How can leaders promote, apply, and embed behavioral science within their organizations?

  • Blog
  • 29th Jun 2023

Four Perspectives on Embedding Behavioural Insights into Company Policy

How can business leaders promote, apply, and embed behavioural science within their organisations?

Including behavioural insights in company policy is something all business leaders should be striving towards to create inclusive and positive places to work that benefit both employer and employee. At a half-day seminar in New York City, co-hosted by The Behavioral Insights Team (BIT) and Behavioural Economics in Action at Rotman (BEAR) University of Toronto, we explored this. 

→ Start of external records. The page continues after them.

(* ===== verification/Topology.v ===== *)
(** * Topology: the picture of a mesh

    crates/meshcop-netdiag/src/model.rs: the records of the topology snapshot
    and how they are filled from diagnostic answers.  The [hex] crate is a
    parameter. *)
From S2P Require Import Prelude Text Hex Tlv Errors Dataset NetDiag.

Definition REDACTED : string := "<redacted>".

(** [{:04x}] of a [u16]. *)
Definition hex4 (n : Z) : string := hex2 (n / 0x100) +:+ hex2 (n mod 0x100).
Definition format_rloc16 (rloc16 : Z) : string := "0x" +:+ hex4 rloc16.
Definition rloc_router_id (rloc16 : Z) : Z := wrap 8 (Z.shiftr rloc16 10).
Definition rloc_child_id (rloc16 : Z) : option Z :=
  let id := Z.land rloc16 0x03ff in if id =? 0 then None else Some id.
(** [u16::from(router_id) << 10]: the bits shifted out are dropped. *)
Definition router_rloc16 (router_id : Z) : Z := wrap 16 (Z.shiftl router_id 10).

Definition format_prefix (prefix : bytes) (bit_length : Z) : string :=
  let n := Z.min (len prefix) 16 in
  let octets := take (Z.to_nat n) prefix ++ repeat 0 (Z.to_nat (16 - n)) in
  ipv6_display octets +:+ "/" +:+ dec bit_length.

(** ** Records *)

Record NetworkInfo := mkNetworkInfo {
  ni_network_name : option bytes;
  ni_pan_id : option string;
  ni_extended_pan_id : option string;
  ni_channel_page : option Z;
  ni_channel : option Z;
  ni_mesh_local_prefix : option string;
  ni_partition_id : option Z;
  ni_leader_rloc16 : option string }.

Inductive Discovery := DirectQuery | ParentTable | Unreachable.
#[global] Instance Discovery_eq_dec : EqDecision Discovery.
Proof. solve_decision. Defined.
Inductive Role := Leader | Router | Child.
#[global] Instance Role_eq_dec : EqDecision Role.
Proof. solve_decision. Defined.

Record ModeInfo := mkModeInfo { mi_rx_on_when_idle : bool; device_type : string; full_network_data : bool }.
Definition ModeInfo_from_mode (mode : ModeData) : ModeInfo :=
  mkModeInfo (rx_on_when_idle mode) (if is_mtd mode then "mtd" else "ftd") (requires_full_network_data mode).

Record ConnectivityInfo := mkConnectivityInfo {
  ci_parent_priority : Z;
  link_quality_3_neighbors : Z;
  link_quality_2_neighbors : Z;
  link_quality_1_neighbors : Z;
  ci_leader_cost : Z;
  ci_id_sequence : Z;
  ci_active_routers : Z;
  ci_rx_off_child_buffer_size : option Z;
  ci_rx_off_child_datagram_count : option Z }.
Definition ConnectivityInfo_from_connectivity (value : Connectivity) : ConnectivityInfo :=
  mkConnectivityInfo (parent_priority value) (link_quality_3 value) (link_quality_2 value) (link_quality_1 value)
    (leader_cost value) (conn_id_sequence value) (active_routers value) (rx_off_child_buffer_size value)
    (rx_off_child_datagram_count value).

Record LeaderDataInfo := mkLeaderDataInfo {
  li_partition_id : Z;
  li_weighting : Z;
  li_data_version : Z;
  li_stable_data_version : Z;
  li_leader_router_id : Z }.
Definition LeaderDataInfo_from_leader_data (value : LeaderData) : LeaderDataInfo :=
  mkLeaderDataInfo (partition_id value) (weighting value) (data_version value) (stable_data_version value)
    (leader_router_id value).

Record RouteEntryInfo := mkRouteEntryInfo {
  re_router_id : Z;
  re_rloc16 : string;
  relation : string;
  link_quality_in : Z;
  link_quality_out : Z;
  re_route_cost : Z }.

Record ChildEntryInfo := mkChildEntryInfo {
  ce_rloc16 : string;
  ce_child_id : Z;
  ce_timeout_seconds : Z;
  ce_incoming_link_quality : Z;
  ce_mode : ModeInfo }.

Record MacCountersInfo := mkMacCountersInfo {
  mc_if_in_unknown_protos : Z;
  mc_if_in_errors : Z;
  mc_if_out_errors : Z;
  mc_if_in_ucast_pkts : Z;
  mc_if_in_broadcast_pkts : Z;
  mc_if_in_discards : Z;
  mc_if_out_ucast_pkts : Z;
  mc_if_out_broadcast_pkts : Z;
  mc_if_out_discards : Z }.
Definition MacCountersInfo_from_counters (value : MacCounters) : MacCountersInfo :=
  mkMacCountersInfo (if_in_unknown_protos value) (if_in_errors value) (if_out_errors value) (if_in_ucast_pkts value)
    (if_in_broadcast_pkts value) (if_in_discards value) (if_out_ucast_pkts value) (if_out_broadcast_pkts value)
    (if_out_discards value).

Record HasRouteInfo := mkHasRouteInfo { hr_rloc16 : string; hr_preference : Z; hr_nat64 : bool }.
Record BorderRouterInfo := mkBorderRouterInfo { br_rloc16 : string; br_preference : Z; br_flags : string }.
Record PrefixInfo := mkPrefixInfo {
  pi_prefix : string;
  pi_domain_id : Z;
  six_lowpan_context_id : option Z;
  pi_has_route : list HasRouteInfo;
  pi_border_routers : list BorderRouterInfo }.

Record Node := mkNode {
  n_rloc16 : string;
  n_router_id : Z;
  n_child_id : option Z;
  role : Role;
  discovery : Discovery;
  parent_rloc16 : option string;
  ext_mac_address : option string;
  n_eui64 : option string;
  n_mode : option ModeInfo;
  n_timeout_seconds : option Z;
  ipv6_addresses : list string;
  n_connectivity : option ConnectivityInfo;
  n_leader_data : option LeaderDataInfo;
  route_table : list RouteEntryInfo;
  n_child_table : list ChildEntryInfo;
  n_mac_counters : option MacCountersInfo;
  battery_level_percent : option Z;
  supply_voltage_mv : option Z;
  network_data_prefixes : list PrefixInfo;
  n_channel_pages : option bytes }.

Record LinkView := mkLinkView { lq_in : Z; lq_out : Z }.
Inductive Link :=
  | LinkMesh (a b : string) (a_view b_view : option LinkView)
  | LinkParentChild (parent child : string) (link_quality timeout_seconds : Z).

Record TopologySnapshot := mkTopologySnapshot {
  generated_unix_time : Z;
  border_agent : string;
  network : NetworkInfo;
  nodes : list Node;
  links : list Link }.

(** ** Nodes *)

Section Nodes.
Context {HX : Hex}.

Definition Node_skeleton (rloc16 : Z) (role : Role) (discovery : Discovery) : Node :=
  mkNode (format_rloc16 rloc16) (rloc_router_id rloc16) (rloc_child_id rloc16) role discovery
    None None None None None [] None None [] [] None None None [] None.
Definition Node_unreachable (rloc16 : Z) : Node := Node_skeleton rloc16 Router Unreachable.

Definition child_entry_info (parent_rloc : Z) (entry : ChildTableEntry) : result Error ChildEntryInfo :=
  let! timeout := timeout_seconds entry in
  Ok (mkChildEntryInfo (format_rloc16 (Z.lor parent_rloc (child_id entry))) (child_id entry) timeout
        (child_incoming_link_quality entry) (ModeInfo_from_mode (child_mode entry))).

Definition border_router_flags (entry : BorderRouterEntry) : string :=
  fold_left (fun (flags : string) (e : bool * string) => if e.1 then flags +:+ e.2 else flags)
    [(is_preferred entry, "p"); (is_slaac entry, "a"); (is_dhcp entry, "d"); (is_configure entry, "c");
     (is_default_route entry, "r"); (is_on_mesh entry, "o"); (is_nd_dns entry, "n"); (is_dp entry, "D")]%string EmptyString.

Definition prefix_infos (network_data : NetworkData) : list PrefixInfo :=
  map (fun entry =>
    mkPrefixInfo (format_prefix (prefix entry) (prefix_bit_length entry)) (domain_id entry)
      (option_map context_id (six_low_pan_context entry))
      (map (fun r => mkHasRouteInfo (format_rloc16 (route_rloc16 r)) (router_preference r) (is_nat64 r)) (has_route entry))
      (map (fun b => mkBorderRouterInfo (format_rloc16 (border_rloc16 b)) (prefix_preference b) (border_router_flags b))
         (border_routers entry)))
    (prefixes network_data).

Definition route_entry_info (own_router_id : Z) (entry : RouteDataEntry) : RouteEntryInfo :=
  mkRouteEntryInfo (router_id entry) (format_rloc16 (router_rloc16 (router_id entry)))
    (if router_id entry =? own_router_id then "self"
     else if (incoming_link_quality entry >? 0) || (outgoing_link_quality entry >? 0) then "neighbor" else "multihop")
    (incoming_link_quality entry) (outgoing_link_quality entry) (route_cost entry).

(** [if let Some(v) = &data.f { self.f = g(v) }]. *)
Definition overlay {A B} (new : option A) (g : A -> B) (old : B) : B := match new with Some v => g v | None => old end.

Definition Node_merge_diag (self : Node) (data : NetDiagData) : result Error Node :=
  let! children :=
    match child_table data with
    | Some children => mapM_result (child_entry_info (router_rloc16 (n_router_id self))) children
    | None => Ok (n_child_table self)
    end in
  Ok (mkNode (n_rloc16 self) (n_router_id self) (n_child_id self) (role self) DirectQuery (parent_rloc16 self)
    (overlay (ext_mac_addr data) (fun v => Some (hex_encode v)) (ext_mac_address self))
    (overlay (eui64 data) (fun v => Some (hex_encode v)) (n_eui64 self))
    (overlay (diag_mode data) (fun v => Some (ModeInfo_from_mode v)) (n_mode self))
    (overlay (diag_timeout data) Some (n_timeout_seconds self))
    (overlay (addresses data) (map ipv6_display) (ipv6_addresses self))
    (overlay (connectivity data) (fun v => Some (ConnectivityInfo_from_connectivity v)) (n_connectivity self))
    (overlay (leader_data data) (fun v => Some (LeaderDataInfo_from_leader_data v)) (n_leader_data self))
    (overlay (route64 data) (fun r => map (route_entry_info (n_router_id self)) (route_data r)) (route_table self))
    children
    (overlay (mac_counters data) (fun v => Some (MacCountersInfo_from_counters v)) (n_mac_counters self))
    (overlay (battery_level data) Some (battery_level_percent self))
    (overlay (supply_voltage data) Some (supply_voltage_mv self))
    (overlay (network_data data) prefix_infos (network_data_prefixes self))
    (overlay (channel_pages data) Some (n_channel_pages self))).

Definition Node_from_diag (rloc16 : Z) (role : Role) (data : NetDiagData) : result Error Node :=
  Node_merge_diag (Node_skeleton rloc16 role DirectQuery) data.

Definition with_role (r : Role) (n : Node) : Node :=
  mkNode (n_rloc16 n) (n_router_id n) (n_child_id n) r (discovery n) (parent_rloc16 n) (ext_mac_address n) (n_eui64 n)
    (n_mode n) (n_timeout_seconds n) (ipv6_addresses n) (n_connectivity n) (n_leader_data n) (route_table n)
    (n_child_table n) (n_mac_counters n) (battery_level_percent n) (supply_voltage_mv n) (network_data_prefixes n) (n_channel_pages n).
Definition with_addresses (l : list string) (n : Node) : Node :=
  mkNode (n_rloc16 n) (n_router_id n) (n_child_id n) (role n) (discovery n) (parent_rloc16 n) (ext_mac_address n) (n_eui64 n)
    (n_mode n) (n_timeout_seconds n) l (n_connectivity n) (n_leader_data n) (route_table n)
    (n_child_table n) (n_mac_counters n) (battery_level_percent n) (supply_voltage_mv n) (network_data_prefixes n) (n_channel_pages n).
(** The fields a parent's table gives of a child. *)
Definition with_parent (parent : string) (mode : ModeInfo) (timeout : Z) (n : Node) : Node :=
  mkNode (n_rloc16 n) (n_router_id n) (n_child_id n) (role n) (discovery n) (Some parent) (ext_mac_address n) (n_eui64 n)
    (Some mode) (Some timeout) (ipv6_addresses n) (n_connectivity n) (n_leader_data n) (route_table n)
    (n_child_table n) (n_mac_counters n) (battery_level_percent n) (supply_voltage_mv n) (network_data_prefixes n) (n_channel_pages n).

(** ** Redaction *)

Definition Node_redact_secrets (self : Node) : Node := with_addresses (map (fun _ => REDACTED) (ipv6_addresses self)) self.

Definition redact (o : option string) : option string := match o with Some _ => Some REDACTED | None => None end.
Definition TopologySnapshot_redact_secrets (self : TopologySnapshot) : TopologySnapshot :=
  let ni := network self in
  mkTopologySnapshot (generated_unix_time self) (border_agent self)
    (mkNetworkInfo (ni_network_name ni) (ni_pan_id ni) (redact (ni_extended_pan_id ni)) (ni_channel_page ni) (ni_channel ni)
       (redact (ni_mesh_local_prefix ni)) (ni_partition_id ni) (ni_leader_rloc16 ni))
    (map Node_redact_secrets (nodes self)) (links self).
End Nodes.

(** The checks of the source's tests. *)
Example border_flags : border_router_flags (mkBorderRouterEntry 1 0 true true true true true true true true) = "padcronD"%string.
Proof. reflexivity. Qed.
Example rloc_formats : format_rloc16 1 = "0x0001"%string /\ rloc_router_id 0xfc01 = 63 /\ rloc_child_id 0x0400 = None /\
  rloc_child_id 0x0401 = Some 1.
Proof. repeat split. Qed.
Example prefix_format : format_prefix [0xfd; 0x11; 0x22; 0x33; 0x44; 0x55; 0x66; 0x77] 64 = "fd11:2233:4455:6677::/64"%string.
Proof. reflexivity. Qed.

The event featured presentations from Dilip Soman, Michael Hallsworth and Scott Young along with a panel of business leaders who shared their experiences heading behavioural insights teams and initiatives within financial services organisations. The team here at BIT have outlined four of the most important themes that emerged.

Adopting Behavioural Science into Policy

In his opening presentation, Professor Dilip Soman of the Rotman School of Management focused on the ongoing challenge of adopting behavioural science into organisations. He applied the analogy of electricity, which required over 40 years for widespread adoption, and made the distinction between “point” solutions (which improve existing efforts) and “system” solutions (which create new opportunities, yet require system change).

We need to leverage behavioural science beyond quick wins and do more than just change messaging.”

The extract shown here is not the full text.